Authorization mechanism in Windchill RV&S like Kerberos, SAML or openIDConnect
One use case may be anyone can share his/her findings or any experience :-
Use Case:- Windchill RV&S Web GUI not working in Browser as it do opens but when we click on "Start Workflows and Documents Web Interface" it gives 401 error generally it should open a new tab with pop up window asking for username and password. Email Links are also not working because technically first they jump on browser and then launch Windchill RV&S.
Root Cause :- Browser Policies in our organizations are updated and what we got from policy team, "Integrity has basic authenticate/ authorization method by default and it needed to convert into Kerberos, Kerberos SSO, openIDConnect or SAML".
What i know so far don't know about SAML or openIDConnect, but Windchill RV&S do have Kerberos and Kerberos SSO mechanism. It's just more or less how to implement, because i haven't enabled this in past and no prior experience with Kerberos enablement.
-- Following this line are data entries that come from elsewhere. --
#[export] Instance readable_dec ram a : Decision (readable ram a).
Proof. unfold readable. apply _. Defined.
#[export] Instance writable_dec ram a : Decision (writable ram a).
Proof. unfold writable. apply _. Defined.

(** [n] bytes from address [a]. *)
Definition mem_range (ram : RawRam) (a : Z) (n : nat) : list Z :=
  (λ k, default 0 (byte_at ram (a + Z.of_nat k))) <$> seq 0 n.

(** Well-formed memory: thirteen 64-bit registers, a 32-bit heap pointer,
    every allocated page holds 4096 bytes and lies in the address space, an
    access level is one of the three and only given to an allocated page. *)
Record wf_ram (ram : RawRam) : Prop := {
  wf_reg_len : length (reg ram) = 13%nat;
  wf_reg : Forall is_u64 (reg ram);
  wf_heap : is_u32 (current_heap_pointer ram);
  wf_page : ∀ i page, pages ram !! i = Some page →
    0 <= i < TotalPages ∧ length page = Z.to_nat PageSize ∧ Forall is_byte page;
  wf_access : ∀ i access, mem_access ram !! i = Some access →
    access = PageInaccessible ∨ access = PageImmutable ∨ access = PageMutable;
  wf_alloc : ∀ i, is_Some (mem_access ram !! i) → is_Some (pages ram !! i)
}.

(** * Access checks *)

Definition is_access (x : Z) : Prop :=
  x = PageInaccessible ∨ x = PageImmutable ∨ x = PageMutable.

Lemma pageAccess_is_access ram i : wf_ram ram → is_access (pageAccess ram i).
Proof.
  intros W. unfold pageAccess. destruct (pages ram !! i); [|by left].
  destruct (mem_access ram !! i) eqn:E; [by eapply wf_access|by left].
Qed.

Lemma minAccess_loop_spec ram n i m :
  minAccess_loop ram n i m <= m ∧
  (∀ k, (k < n)%nat → minAccess_loop ram n i m <= pageAccess ram (i + Z.of_nat k)) ∧
  (minAccess_loop ram n i m = m ∨
   ∃ k, (k < n)%nat ∧ minAccess_loop ram n i m = pageAccess ram (i + Z.of_nat k)).
Proof.
  revert i m. induction n as [|n IH]; intros i m; cbn [minAccess_loop].
  { split_and!; [lia|intros; lia|by left]. }
  destruct (IH (i + 1) (if pageAccess ram i <? m then pageAccess ram i else m))
    as (H1 & H2 & H3).
  assert ((if pageAccess ram i <? m then pageAccess ram i else m) <= m ∧
          (if pageAccess ram i <? m then pageAccess ram i else m) <= pageAccess ram i)
    by (destruct (Z.ltb_spec (pageAccess ram i) m); lia).
  split_and!; [lia| |].
  - intros [|k] Hk; [rewrite Z.add_0_r; lia|].
    replace (i + Z.of_nat (S k)) with (i + 1 + Z.of_nat k) by lia. apply H2. lia.
  - destruct H3 as [H3 | (k & Hk & H3)].
    + destruct (Z.ltb_spec (pageAccess ram i) m); [|by left].
      right. exists O. rewrite Z.add_0_r. split; [lia|done].
    + right. exists (S k). split; [lia|].
      by replace (i + Z.of_nat (S k)) with (i + 1 + Z.of_nat k) by lia.
Qed.

(** The pages a byte range touches. *)
Lemma page_of_range a n i : 0 < n →
  a / PageSize <= i <= (a + n - 1) / PageSize → ∃ k, 0 <= k < n ∧ (a + k) / PageSize = i.
Proof.
  unfold PageSize. intros Hn Hi.
  destruct (Z.eq_dec (a / 4096) i); [exists 0; rewrite Z.add_0_r; lia|].
  exists (i * 4096 - a). replace (a + (i * 4096 - a)) with (i * 4096) by lia.
  rewrite Z.div_mul by lia. zlia.
Qed.

(** In a range that does not wrap, the check is the meet of the access levels
    of its bytes. *)
Lemma GetMemAccess_spec ram a n m : wf_ram ram → 0 <= a → 0 < n → a + n <= 2 ^ 32 →
  GetMemAccess ram a n = Some m →
  (∀ k, 0 <= k < n → m <= access_at ram (a + k)) ∧
  (m = PageMutable ∨ ∃ k, 0 <= k < n ∧ m = access_at ram (a + k)).
Proof.
  intros W Ha Hn Hr. unfold GetMemAccess. replace (n =? 0) with false by lia.
  assert (u32 (u32 (a + n) - 1) = a + n - 1) as ->.
  { unfold u32. rewrite <- (Z.mod_add _ 1) by lia.
    destruct (Z.eq_dec (a + n) (2 ^ 32)) as [->|]; [done|].
    rewrite (Z.mod_small (a + n)) by lia. rewrite Z.mod_add by lia. apply Z.mod_small. lia. }
  cbv zeta. destruct (_ || _); [done|]. intros [= <-].
  destruct (minAccess_loop_spec ram
    (Z.to_nat ((a + n - 1) / PageSize - a / PageSize + 1)) (a / PageSize) PageMutable)
    as (_ & H2 & H3).
  assert (a / PageSize <= (a + n - 1) / PageSize) by (apply Z.div_le_mono; unfold PageSize; lia).
  split.
  - intros k Hk.
    assert (a / PageSize <= (a + k) / PageSize) by (apply Z.div_le_mono; unfold PageSize; lia).
    assert ((a + k) / PageSize <= (a + n - 1) / PageSize)
      by (apply Z.div_le_mono; unfold PageSize; lia).
    specialize (H2 (Z.to_nat ((a + k) / PageSize - a / PageSize)) ltac:(lia)).
    rewrite Z2Nat.id in H2 by lia. unfold access_at.
    by replace (a / PageSize + ((a + k) / PageSize - a / PageSize))
      with ((a + k) / PageSize) in H2 by lia.
  - destruct H3 as [|(k & Hk & H3)]; [by left|right].
    destruct (page_of_range a n (a / PageSize + Z.of_nat k)) as (j & Hj & Ej); [lia..|].
    exists j. split; [done|]. unfold access_at. by rewrite Ej.
Qed.

Lemma page_index_range a : 0 <= a < 2 ^ 32 → 0 <= a / PageSize < TotalPages.
Proof. unfold PageSize, TotalPages, AddressSpace, PageSize. intros. zlia. Qed.

Lemma GetMemAccess_total ram a n : 0 <= a < 2 ^ 32 → is_Some (GetMemAccess ram a n).
Proof.
  intros Ha. unfold GetMemAccess. destruct (n =? 0); [done|]. cbv zeta.
  pose proof (page_index_range a Ha).
  pose proof (page_index_range (u32 (u32 (a + n) - 1)) (u32_range _)).
  match goal with |- is_Some (if ?b then _ else _) => replace b with false by lia end.
  done.
Qed.

(** Whether a whole range is readable (writable) is what the check decides. *)
Lemma GetMemAccess_readable ram a n : wf_ram ram → 0 <= a → 0 < n → a + n < 2 ^ 32 →
  ∃ m, GetMemAccess ram a n = Some m ∧
  (m ≠ PageInaccessible ↔ ∀ k, 0 <= k < n → readable ram (a + k)) ∧
  (m = PageMutable ↔ ∀ k, 0 <= k < n → writable ram (a + k)).
Proof.
  intros W Ha Hn Hr. destruct (GetMemAccess_total ram a n) as [m Hm]; [lia|].
  exists m. split; [done|].
  destruct (GetMemAccess_spec ram a n m) as [H1 H2]; [done|lia..|done|].
  assert (∀ i, is_access (access_at ram i)) as Hacc
    by (intros; by apply pageAccess_is_access).
  assert (is_access m) as Hm'.
  { destruct H2 as [-> | (k & _ & ->)]; [right; by right|apply Hacc]. }
  unfold readable, writable, is_access, PageInaccessible, PageImmutable, PageMutable in *.
  split; split.
  - intros Hm0 k Hk. specialize (H1 k Hk). destruct (Hacc (a + k)); lia.
  - intros Hall. destruct H2 as [-> | (k & Hk & ->)]; [lia|by apply Hall].
  - intros -> k Hk. specialize (H1 k Hk). destruct (Hacc (a + k)); lia.
  - intros Hall. destruct H2 as [-> | (k & Hk & ->)]; [lia|by apply Hall].
Qed.

(** * Reading *)

Lemma mem_range_app ram a n m :
  mem_range ram a (n + m) = mem_range ram a n ++ mem_range ram (a + Z.of_nat n) m.
Proof.
  unfold mem_range. rewrite seq_app, fmap_app. f_equal.
  apply list_eq. intros i. rewrite !list_lookup_fmap.
  destruct (decide (i < m)%nat).
  - rewrite !lookup_seq_lt by done. simpl. do 3 f_equal. lia.
  - by rewrite !lookup_seq_ge by lia.
Qed.

Lemma length_mem_range ram a n : length (mem_range ram a n) = n.
Proof. unfold mem_range. by rewrite length_fmap, length_seq. Qed.

Lemma div_page a k : 0 <= k → a mod PageSize + k < PageSize →
  (a + k) / PageSize = a / PageSize ∧ (a + k) mod PageSize = a mod PageSize + k.
Proof. unfold PageSize. intros. zlia. Qed.

(** Bytes of one page. *)
Lemma mem_range_page ram a n page : pages ram !! (a / PageSize) = Some page →
  length page = Z.to_nat PageSize → a mod PageSize + Z.of_nat n <= PageSize →
  take n (drop (Z.to_nat (a mod PageSize)) page) = mem_range ram a n.
Proof.
  intros Hp HL Hn. apply list_eq. intros i.
  assert (0 <= a mod PageSize) by (apply Z.mod_pos_bound; by unfold PageSize).
  destruct (decide (i < n)%nat) as [Hi|Hi].
  - rewrite lookup_take_lt, lookup_drop by done. unfold mem_range.
    rewrite list_lookup_fmap, lookup_seq_lt by done. simpl. unfold byte_at.
    destruct (div_page a (Z.of_nat i)) as [-> ->]; [lia..|]. rewrite Hp. simpl.
    destruct (lookup_lt_is_Some_2 page (Z.to_nat (a mod PageSize) + i)) as [b Hb]; [lia|].
    rewrite Hb. replace (Z.to_nat (a mod PageSize + Z.of_nat i))
      with (Z.to_nat (a mod PageSize) + i)%nat by lia. by rewrite Hb.
  - rewrite lookup_take_ge, lookup_ge_None_2 by (rewrite ?length_mem_range; lia). done.
Qed.

Lemma chunk_bounds o l k : 0 <= o < PageSize → k < l →
  0 < chunk o l k <= l - k ∧ o + chunk o l k <= PageSize.
Proof.
  intros Ho Hk. unfold chunk. destruct (Z.ltb_spec (PageSize - o) (l - k)); lia.
Qed.

Lemma readable_page ram a : wf_ram ram → readable ram a →
  ∃ page, pages ram !! (a / PageSize) = Some page ∧ length page = Z.to_nat PageSize.
Proof.
  intros W. unfold readable, access_at, pageAccess.
  destruct (pages ram !! (a / PageSize)) as [page|] eqn:E; [|done].
  intros _. exists page. split; [done|]. by apply (wf_page ram W) in E as (_ & ? & _).
Qed.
I have tried some hit and trials in security.properties by adding two property mks.security.kerberosRealmName & mks.security.kdcAddress and after that setting mks.security.policy.scheme.default=windows_private,mksdomain_private because we do have SSL in place. But unfortunately didn't worked.
I am trying to enable Kerberos not Kerberos SSO for the moment because it requires other thing like keytab file and all. Or do i need keytab file for this as well ?
If anyone has any prior experience or any idea, feel free to come in comment section or PM me. I would be very grateful to have a conversion on this with anyone.